A nerd/grammar snob/generic old crank wants you to stop misusing ‘literally’
Overheard at the mall: “I swear to God if I hear that Mariah Carey Christmas song one more time I am literally going to explode.” First reaction: Intense empathy.
Second, almost simultaneous reaction: No! No! No!
You are not
You are not literally going to explode, for reasons too obvious to detail, besides which you exploding would necessitate a tortuous cleanup (and probably an investigation) that could shut down the entire mall until possibly tomorrow.
Lest you think you’ve stumbled into an essay on the difference between spontaneous human combustion (not bloody likely) and spontaneous human eruption (less bloody likely), I assure you it’s nothing so high-minded as that.
This is nothing but me, your humble columnizer, acting on the longstanding mental threat that one of these days I’m literally writing a column on “literally,” specifically its ubiquitous misuse, I guess because I don’t want to be the last word nerd/grammar snob/generic old crank to do so.
For anyone who is still here, “literally” literally means “to the letter” (from the Latin littera) of what is said. You don’t mean literally when you say, as someone on the noon news did the other day, “People were literally coming out of the woodwork,” because if they’re coming out of the woodwork, they’re literally not people.
You mean figuratively or metaphorically, so don’t say, “Like, I literally died.” No you didn’t. You’re literally here, still talking incorrectly.
No one wants to be lectured on this topic, I realize, as this topic is clearly without anything approaching charisma. “Got no rizz,” as the young people say.
Historically, writers who’ve tried to explain their objection to “literally” have often misfired spectacularly if not, thankfully, literally.
“It’s a value-neutral term absent of any inherent emphasis or largesse,” went one explanation I found some months ago. “Correctly, ‘literally’ should be used when a turn of phrase usually employed in a metaphorical sense enjoys a rare moment of non-metaphorical applicability: the phrase becomes true in a literal, words-meaning-exactly-what-they-say sense.”
See?
Better to scold
Unfortunately, we’re talking about a rhetorical faux pas that shouldn’t be explained conceptually. It’s better to simply scold, I’m afraid.
“The Mets literally had Walker on the ropes.” Nope, no ropes in baseball. See boxing, where there are no Mets.
“If I were President of the United States,” said South Carolina’s Tim Scott (so don’t worry), “I would literally sign the most conservative pro-life legislation they can get through Congress.” There’s no other way to sign legislation Tim.
“I literally had the thermostat on 75 when I was sleeping.” How else? Telepathically?
The most extreme example of this little exercise probably happened in New York some years ago, when a guy who owned an East Village bar called The Continental put a sign in his window that said “Sorry, but if you say the word ‘literally’ inside the Continental, you have five minutes to finish your drink and then you must leave. If you actually start a sentence with ‘I literally’ you must leave immediately!!! This is the most overused, annoying word in the English language, and we will not tolerate it. Stop Kardashianism now!”

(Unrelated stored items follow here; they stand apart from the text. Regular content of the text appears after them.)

Lemma names_cat_loop_spec len ts : forall names, names_ok names -> Forall no_comma ts ->
  zlen (join names) + room ts < len ->
  names_cat_loop ts (join names) len = Some (join (add_names names (until_empty ts))).
Proof.
  induction ts as [|p ts IH]; intros names Hn Hts Hl; cbn [names_cat_loop until_empty]; [done|].
  apply Forall_cons in Hts as [Hp Hts]. cbn [room foldr] in Hl. fold (room ts) in Hl.
  pose proof (zlen_nonneg p). pose proof (room_nonneg ts).
  case_bool_decide as Hemp; [done|]. destruct Hn as [Hne Hok].
  rewrite has_any_single, split_join, until_empty_full;
    [|by eapply Forall_impl; [exact Hok|intros ? []]|done|by eapply Forall_impl; [exact Hok|intros ? []]|done|done].
  cbn [add_names foldl]. fold (add_names (add_name names p) (until_empty ts)). unfold add_name.
  case_bool_decide as Hin; [apply IH; [done|done|lia]|].
  rewrite strlcat_fits_pair by (change (zlen (str ",")) with 1; lia).
  change (zlen (str ",")) with 1. rewrite Z.geb_leb, (proj2 (Z.leb_gt _ _)) by lia.
  rewrite strlcat_fits_pair by (rewrite zlen_app; change (zlen (str ",")) with 1; lia).
  rewrite zlen_app. change (zlen (str ",")) with 1. rewrite Z.geb_leb, (proj2 (Z.leb_gt _ _)) by lia.
  replace ((join names ++ str ",") ++ p) with (join (names ++ [p]))
    by (rewrite join_snoc by done; change (str ",") with [chr ","]; by rewrite <- app_assoc).
  apply IH; [|done|].
  - split; [by destruct names|]. apply Forall_app. split; [done|]. by repeat constructor.
  - rewrite join_snoc, zlen_app, zlen_cons by done. lia.
Qed.

Lemma strlcpy_fits s siz : zlen s < siz -> (strlcpy s siz).1 = s.
Proof.
  intros H. unfold strlcpy. pose proof (zlen_nonneg s). rewrite (proj2 (Z.eqb_neq _ _)) by lia. cbn [fst].
  unfold slice. rewrite drop_0. apply take_ge. unfold zlen in *. lia.
Qed.

Lemma run_names_cat a b : a <> [] -> b <> [] -> well_formed a -> zlen b <= MAX_NAMES_LEN ->
  kex_names_cat (Some a) (Some b) [] =
  (Ok (Some (join (add_names (split a) (until_empty (split b))))), []).
Proof.
  intros Ha Hb Hw Hl. destruct a as [|ca a]; [done|]. destruct b as [|cb b]; [done|].
  unfold kex_names_cat. rewrite Z.gtb_ltb, (proj2 (Z.ltb_ge _ _)) by lia.
  pose proof (zlen_nonneg (ca :: a)). pose proof (zlen_nonneg (cb :: b)).
  unfold mbind, M_bind, alloc. cbn [negb]. unfold mret, M_ret. do 2 f_equal.
  rewrite strlcpy_fits by lia. rewrite <- (join_split (ca :: a)) at 1.
  apply names_cat_loop_spec; [by apply well_formed_names_ok|apply split_no_comma|].
  pose proof (zlen_join (split (cb :: b)) (split_nonempty _)) as R.
  rewrite !join_split in *. lia.
Qed.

Not too many people noticed because it was below the sign that said, “Five shots of anything for $12,” which helped get the extremely rowdy Continental rated one of the worst bars in New York before it closed in 2018.
Still, in an interview regarding the “literally” sign, the owner insisted, of course, that he did not mean it literally. “My bar would be empty if I enforced the sign,” owner Trigger Smith told a reporter. “If you watch TV shows like Keeping Up With the Kardashians or The Bachelor, every third word they say is ‘literally,’ it’s contagious. You even hear newscasters on CNN saying it.”
And that is literally true even today, or just the other day, when in a CNN piece on still another appeal of still another gag order triggered by still another malevolent utterance by Donald J. Trump, the anchor Ana Cabrera said, “I guess the ball is now in the judge’s court, literally.”
I guess not.
The fact is, the language is an ever-evolving cultural touchstone that will inevitably undergo changes in the way it’s commonly deployed. Trying to draw some metaphorical line on which of these changes are tolerable and which aren’t ignores the fact that they are all inevitable. Already the common erroneous use of “literally” for emphasis is appearing in dictionaries.
Literally correctly
In the meantime, some of us will just quietly admire correct applications of words as they were intended. “Covid is in the air, again. Literally.” Yes, that’s how it works.
We further applaud good faith efforts as in this worthy tweet from political scientist Brian Klaas, assistant professor of global politics, University College London: “We have literally elected the Comments Section of YouTube to the most powerful offices in the world and we regularly subject serious people who spend their days trying to keep everyone safe to answering their idiotic questions.”
Maybe not literally, but damn close.